├── README.md
├── data
    ├── dracula.txt
    ├── moby-dick.txt
    ├── pride-prejudice.txt
    └── tale-of-two-cities.txt
├── main_generate.py
└── model_generate.pt


/README.md:
--------------------------------------------------------------------------------
 1 | # Text-Generation
 2 | 
 3 | An attention-based deep neural language model using bidrectional LSTMs to generate text sequences character-by-character, given a context sequence of text.
 4 | 
 5 | Utilized few English novels for training and evaluating the model.
 6 | 
 7 | Utilized PyTorch framework for development. Used a NVIDIA GeForce GTX 1080 Ti GPU machine to facilitate training of the model.
 8 | 
 9 | The model achieves an average validation perplexity of approximately 93.
10 | 
11 | The trained model is available as "model_generate.pt".
12 | 
13 | 
14 | ## Text generation examples
15 | 
16 | ### From training novels:
17 | 
18 | **1. Pride and Prejudice - Jane Austen**:
19 | 
20 | ...**Context** : The tumult of her mind, was now painfully great. She knew not how to support herself, and from actual weakness sat down andcried for half-an-hour. 
21 | 
22 | ...**Generated**: *As I found that I think my cold--ship of any command, obstructive, and in the closely.

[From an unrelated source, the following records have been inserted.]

(** ** The machine *)

Inductive Event : Type :=
| CopyFile (from to : string)
| ReadFile (path : string)
| WriteFile (path content : string)
| CreateDir (path : string)
| SetMode (path : string)
| RunCommand (program : string) (arguments : list string) (input : string)
| Spawn (program : string)
| ConnectKdc
| SleepSecond
| WaitFor (program : string).

Record Machine := MkMachine { m_files : gmap string string; m_events : list Event }.

(** [KerberosConfig] *)
Record KerberosConfig := MkKerberosConfig {
  kc_realm_name : string;
  kc_base_dn : string;
  kc_ticket_lifetime : string;
  kc_renew_lifetime : string;
  kc_forwardable : bool;
  kc_rdns : bool
}.

(** What a command leaves: its status and its two outputs. *)
Record Output := MkOutput { o_success : bool; o_stdout : string; o_stderr : string }.

Class MachineExtern := {
  (** Whether the operating system refuses an operation, after the events so far. *)
  os_refuses : list Event -> Event -> bool;
  (** What a command does: to the files, and its output. *)
  command_effect : list Event -> Event -> gmap string string -> gmap string string;
  command_result : list Event -> Event -> Output;
  (** The mode of a file, if its metadata can be read. *)
  file_mode : list Event -> string -> option Z;
  (** toml: the tables of a document; the fields of [[kerberos]]. *)
  toml_from_str : string -> option (gmap string string);
  kerberos_from_value : string -> option KerberosConfig;
  (** minijinja: the template with the values, or the message of its error. *)
  render_text : string -> list (string * string) -> result string string
}.

Section Machine.
Context `{MachineExtern}.

Notation machine A := (io Machine string A).

(** An operation on files, [None] when it fails of itself. *)
Definition file_op {A} (e : Event) (err : string)
    (f : gmap string string -> option (A * gmap string string)) : machine A := fun s =>
  let log := m_events s ++ [e] in
  match (if os_refuses (m_events s) e then None else f (m_files s)) with
  | Some (a, files) => (Ok a, MkMachine files log)
  | None => (Err err, MkMachine (m_files s) log)
  end.

Definition path_exists (path : string) : machine bool := fun s =>
  (Ok (bool_decide (is_Some (m_files s !! path))), s).

Definition copy_file (from to err : string) : machine unit :=
  file_op (CopyFile from to) err (fun files => (fun c => (tt, <[to := c]> files)) <$> files !! from).

Definition read_to_string (path err : string) : machine string :=
  file_op (ReadFile path) err (fun files => (fun c => (c, files)) <$> files !! path).

Definition write_file (path content err : string) : machine unit :=
  file_op (WriteFile path content) err (fun files => Some (tt, <[path := content]> files)).

Definition create_dir_all (path err : string) : machine unit :=
  file_op (CreateDir path) err (fun files => Some (tt, files)).

Definition set_mode_644 (path err : string) : machine unit :=
  file_op (SetMode path) err (fun files => Some (tt, files)).

(** [Command::new(..).output()] or [.status()], with what is written to its standard input *)
Definition run_command (program : string) (arguments : list string) (input err : string) : machine Output := fun s =>
  let e := RunCommand program arguments input in
  let log := m_events s ++ [e] in
  if os_refuses (m_events s) e then (Err err, MkMachine (m_files s) log)
  else (Ok (command_result (m_events s) e), MkMachine (command_effect (m_events s) e (m_files s)) log).

Definition run_kadmin_local (query : string) : machine Output :=
  run_command "sudo" ["/usr/sbin/kadmin.local"; "-q"; query] "" "Failed to spawn sudo kadmin.local".

Definition chown_lldap (arguments : list string) (err : string) : machine unit :=
  let! _ := run_command "sudo" ("chown" :: arguments) "" err in io_ret tt.

(** The result of a call that is thrown away: [let _ = ..]. *)
Definition ignore_result {A} (m : machine A) : machine unit := let! _ := io_try (E' := string) m in io_ret tt.

Definition bool_text (b : bool) : string := if b then "true" else "false".

Definition template_values (config : KerberosConfig) (domain : string) : list (string * string) :=
  [("TICKET_LIFETIME", kc_ticket_lifetime config); ("RENEW_LIFETIME", kc_renew_lifetime config);
   ("FORWARDABLE", bool_text (kc_forwardable config)); ("RDNS", bool_text (kc_rdns config));
   ("REALM_NAME", kc_realm_name config); ("DOMAIN", domain)].

Definition render_template (template_path output_path : string) (config : KerberosConfig) (domain : string)
  : machine unit :=
  let! template_str := read_to_string template_path ("Failed to read template: " +:+ template_path) in
  let! rendered := io_lift (render_text template_str (template_values config domain)) in
  write_file output_path rendered ("Failed to write " +:+ output_path).

Definition apply_permissions (path : string) : machine unit :=
  let! _ := set_mode_644 path "Failed to set 0644 permissions on kadm5.acl" in
  ignore_result (run_command "sudo" ["chown"; "lldap:lldap"; path] "" "").

Definition apply_permissions_if_needed (path : string) : machine unit :=
  let! mode := fun s => (Ok (file_mode (m_events s) path), s) in
  match mode with
  | None => apply_permissions path
  | Some mode => if negb (Z.eqb (Z.land mode 420) 420) then apply_permissions path else io_ret tt
  end.
End Machine.

(** ** [ensure_kadm5_acl] *)

Section Acl.
Context `{LdapExtern, MachineExtern}.

Notation machine A := (io Machine string A).

Definition admin_principal (config : KerberosConfig) : string :=
  "admin/admin@" +:+ str_to_uppercase (kc_realm_name config).

(** Reading the file, with the repair of its permissions when that fails. *)
Definition read_acl (acl_path : string) : machine string :=
  let! read := io_try (E' := string) (read_to_string acl_path "") in
  match read with
  | Ok c => io_ret c
  | Err _ =>
      let! _ := ignore_result (apply_permissions acl_path) in
      read_to_string acl_path "kadm5.acl still unreadable after permission repair"
  end.

Definition ensure_kadm5_acl (acl_path template_path : string) (config : KerberosConfig) (domain : string)
  : machine unit :=
  let admin_princ := admin_principal config in
  let required_line := admin_princ +:+ "    *" in
  let! present := path_exists acl_path in
  if negb present then
    let! _ := render_template template_path acl_path config domain in
    ignore_result (apply_permissions acl_path)
  else
    let! original_content := read_acl acl_path in
    let! _ := ignore_result (apply_permissions_if_needed acl_path) in
    if has_sufficient_admin_entry original_content admin_princ && acl_structure_looks_valid original_content
    then io_ret tt
    else
      let! _ :=
        match best_effort_repair_or_standardize original_content admin_princ required_line with
        | Some repaired =>
            if negb (String.eqb (trim repaired) (trim original_content)) then
              write_file acl_path repaired "Failed to write repaired kadm5.acl"
            else io_ret tt
        | None => render_template template_path acl_path config domain
        end in
      ignore_result (apply_permissions_if_needed acl_path).
End Acl.

(** ** [main] *)

Section Main.
Context `{Extern, LdapExtern, SqlExtern, MachineExtern}.

Notation machine A := (io Machine string A).

Definition config_path : string := "/data/kerberos_config.toml".
Definition kdc_database : string := "/var/kerberos/krb5kdc/principal".
Definition acl_file : string := "/var/kerberos/krb5kdc/kadm5.acl".
Definition acl_template : string := "/app/kadm5.template.acl".
Definition keycloak_config_path : string := "/data/keycloak_config.toml".

Definition load_kerberos_config : machine KerberosConfig :=
  let! present := path_exists config_path in
  let! _ := if negb present
            then copy_file "/app/kerberos_config.template.toml" config_path "Failed to copy config template"
            else io_ret tt in
  let! toml_str := read_to_string config_path "Failed to read kerberos_config.toml" in
  let! full_config := io_lift (ok_or (toml_from_str toml_str) "Failed to parse TOML") in
  let! value := io_lift (ok_or (full_config !! "kerberos") "Missing [kerberos] table") in
  io_lift (ok_or (kerberos_from_value value) "Failed to deserialize [kerberos]").

(** The configuration with the realm and the base DN of the environment, and the domain. *)
Definition effective_config (config : KerberosConfig) : KerberosConfig * string :=
  let base_dn := from_option id (kc_base_dn config) env_ldap_base_dn in
  (MkKerberosConfig derive_realm_from_base_dn base_dn (kc_ticket_lifetime config)
     (kc_renew_lifetime config) (kc_forwardable config) (kc_rdns config),
   str_to_lowercase (join "." (omap (fun part => if starts_with "dc=" part then Some (drop_bytes 3 part) else None)
     (split_on "," base_dn)))).

Definition write_templates (config : KerberosConfig) (domain : string) : machine unit :=
  let! _ := create_dir_all "/var/kerberos/krb5kdc" "Failed to create krb5kdc dir" in
  let! _ := render_template "/app/krb5.template.conf" "/etc/krb5.conf" config domain in
  let! _ := render_template "/app/kdc.template.conf" "/var/kerberos/krb5kdc/kdc.conf" config domain in
  ensure_kadm5_acl acl_file acl_template config domain.

Definition ensure_keycloak_config : machine unit :=
  let! present := path_exists keycloak_config_path in
  if negb present then
    let! _ := copy_file "/app/keycloak_config.template.toml" keycloak_config_path
                "Failed to copy keycloak_config.template.toml" in
    chown_lldap ["lldap:lldap"; keycloak_config_path] "Failed to chown keycloak_config.toml"
  else io_ret tt.

(** The first run: the database of the KDC, the administrator and its keytab. *)
Definition bootstrap (config : KerberosConfig) : machine unit :=
  let! master := run_command "openssl" ["rand"; "-hex"; "32"] "" "Failed to generate random master password" in
  let master_pass := trim (o_stdout master) in
  let! output := run_command "sudo" ["kdb5_util"; "create"; "-s"]
    (master_pass +:+ String newline (master_pass +:+ String newline "")) "Failed to spawn sudo kdb5_util" in
  let! _ := if negb (o_success output) then
              io_fail ("kdb5_util failed!" +:+ String newline ("stdout: " +:+ trim (o_stdout output) +:+
                String newline ("stderr: " +:+ trim (o_stderr output))))
            else io_ret tt in
  let admin_princ := admin_principal config in
  let! add_output := run_kadmin_local ("addprinc -randkey " +:+ admin_princ) in
  let! _ := if negb (o_success add_output) then io_fail "addprinc failed" else io_ret tt in
  let! ktadd_output := run_kadmin_local ("ktadd -k " +:+ admin_keytab +:+ " " +:+ admin_princ) in
  let! _ := if negb (o_success ktadd_output) then io_fail "ktadd failed" else io_ret tt in
  let! _ := chown_lldap ["lldap:lldap"; admin_keytab] "Failed to chown keytab" in
  chown_lldap ["-R"; "lldap:lldap"; "/var/kerberos/krb5kdc"] "Failed to chown DB dir".

Definition spawn (program err : string) : machine unit :=
  file_op (Spawn program) err (fun files => Some (tt, files)).

(** The wait for the KDC: sixty attempts, and on with or without it. *)
Fixpoint wait_for_kdc (attempts : nat) : machine unit :=
  match attempts with
  | O => io_ret tt
  | S n =>
      let! connected := io_try (E' := string) (file_op ConnectKdc "" (fun files => Some (tt, files))) in
      match connected with
      | Ok _ => io_ret tt
      | Err _ =>
          let! _ := ignore_result (file_op SleepSecond "" (fun files => Some (tt, files))) in
          wait_for_kdc n
      end
  end.
Record Net := MkNet { n_requests : list Request; n_config_file : option string }.

Class KeycloakExtern := {
  respond : list Request -> Request -> result string Response;
  parse_json : string -> option Json;
  json_to_string_pretty : Json -> option string;
  status_text : Z -> string;
  toml_to_keycloak : string -> option KeycloakConfig;
  keycloak_to_toml : KeycloakConfig -> option string;
  (** Whether the file of the settings cannot be read, or written. *)
  config_unreadable : bool;
  config_unwritable : bool;
  env_keycloak_admin_pass : option string;
  (** The public key, if there is one in DER, in base64. *)
  public_key_der_base64 : option string
}.

Section Config.
Context `{Extern, LdapExtern, SqlExtern, KeycloakExtern}.

Notation net A := (io Net string A).

Definition keycloak_at_domain : string := "keycloak." +:+ derive_domain_from_base_dn.

Definition get_keycloak_suggested_config : KeycloakSuggestedConfig :=
  MkKeycloakSuggestedConfig ("http://" +:+ keycloak_at_domain) (str_to_lowercase derive_realm_from_base_dn)
    "admin" "keycloak".

Definition load_keycloak_config : net KeycloakConfig := fun s =>
  (match n_config_file s with
   | Some text =>
       if config_unreadable then Err "Failed to read keycloak_config.toml"
       else ok_or (toml_to_keycloak text) "Failed to parse keycloak_config.toml"
   | None =>
       Ok (MkKeycloakConfig ("http://" +:+ keycloak_at_domain) (str_to_lowercase derive_realm_from_base_dn) "admin")
   end, s).

Definition nl : string := String (ascii_of_nat 10) "".

Definition config_header : string :=
  "    # LLDAP + Kerberos + Keycloak federation settings" +:+ (nl +:+
  ("    # Generated / updated via " +:+ (quoted "Save Settings" +:+ (" button in the UI" +:+ (nl +:+
  ("    # Password not saved here, set via env var LLDAP_KEYCLOAK_ADMIN_PASS" +:+ (nl +:+
  ("    # Edit via " +:+ (quoted "Federation" +:+ (" settings in UI." +:+ (nl +:+ (nl +:+ "    ")))))))))))).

What was all good scarcely distress,when you can the rise and then immen that she seek sound him that you are more night be. Jane so friend! There was of the steps of a tran by the sea all the room for her. When*
23 | 
24 | **2. Dracula - Bram Stoker**:
25 | 
26 | ...**Context** : To believe in things that you cannot. Let me illustrate. I heard once of an American who so defined faith: 'that faculty which enables us to believe things which we know to be untrue.' For one, I follow that man. 
27 | 
28 | ...**Generated**: *Go not things, he might I be things to any man where any dark to call a harders is from the matter carriage, not only starm sunset from the day.*
29 | 
30 | *"I don't want of entire more so receiving the spirit in the room was a great us and such a mist we should go it, and the window glanced from you get to re*
31 | 
32 | 
33 | ### From non-training novels (but same author or same genre):
34 | 
35 | **1. Emma - Jane Austen**:
36 | 
37 | ...**Context** : During his present short stay, Emma had barely seen him; but just enough to feel that the first meeting was over, and to give her the impression of his not being improved by the mixture of pique and pretension, now spread over his air. 
38 | 
39 | ...**Generated**: *fish, for I can don, that the sat up in the passions at all, for my soon with exoloce, for my mark who had not to be that he had long considerable the smalled by the sobubs; when the degree was, authorded you at land with the more gloped on*
40 | 
41 | **2. The Strange Case of Dr. Jekyll and Mr. Hyde - Robert Louis Stevenson**:
42 | 
43 | ...**Context** : Poole swung the axe over his shoulder; the blow shook the building, and the red baize door leaped against the lock and hinges. A dismal screech, as of mere animal terror, rang from the cabinet. 
44 | 
45 | ...**Generated**: *But all the rest on the London. When the shapeded, that strength of the bell of the druck. "_Court_, also insported me, "that they would find there well, and then that time lad hepromided that my back, the ground, who sun I would never us. It is a secrets from this straight that both suspicion to t*
46 | 


--------------------------------------------------------------------------------
/main_generate.py:
--------------------------------------------------------------------------------
  1 | import os
  2 | import unidecode
  3 | import string
  4 | import random
  5 | import re
  6 | import numpy as np
  7 | import torch
  8 | import torch.nn as nn
  9 | from torch.autograd import Variable
 10 | from torch.nn import functional as F
 11 | import time, math
 12 | import matplotlib.pyplot as plt
 13 | import matplotlib.ticker as ticker
 14 | 
 15 | all_characters = string.printable
 16 | n_characters = len(all_characters)
 17 | 
 18 | # get data
 19 | all_files = ""
 20 | 
 21 | for file in os.listdir('./data'):
 22 |   all_files += unidecode.unidecode(open('./data/'+file).read()) + "\n"
 23 | 
 24 | file_len = len(all_files)
 25 | 
 26 | # use CUDA if available
 27 | use_cuda = False
 28 | if torch.cuda.is_available():
 29 |   use_cuda = True
 30 | 
 31 | # define length of string to consider while training
 32 | chunk_len = 250
 33 | 
 34 | # get a random chunk of data of length 'chunk_len'
 35 | def random_chunk(chunk_len):
 36 |     start_index = random.randint(0, file_len - chunk_len)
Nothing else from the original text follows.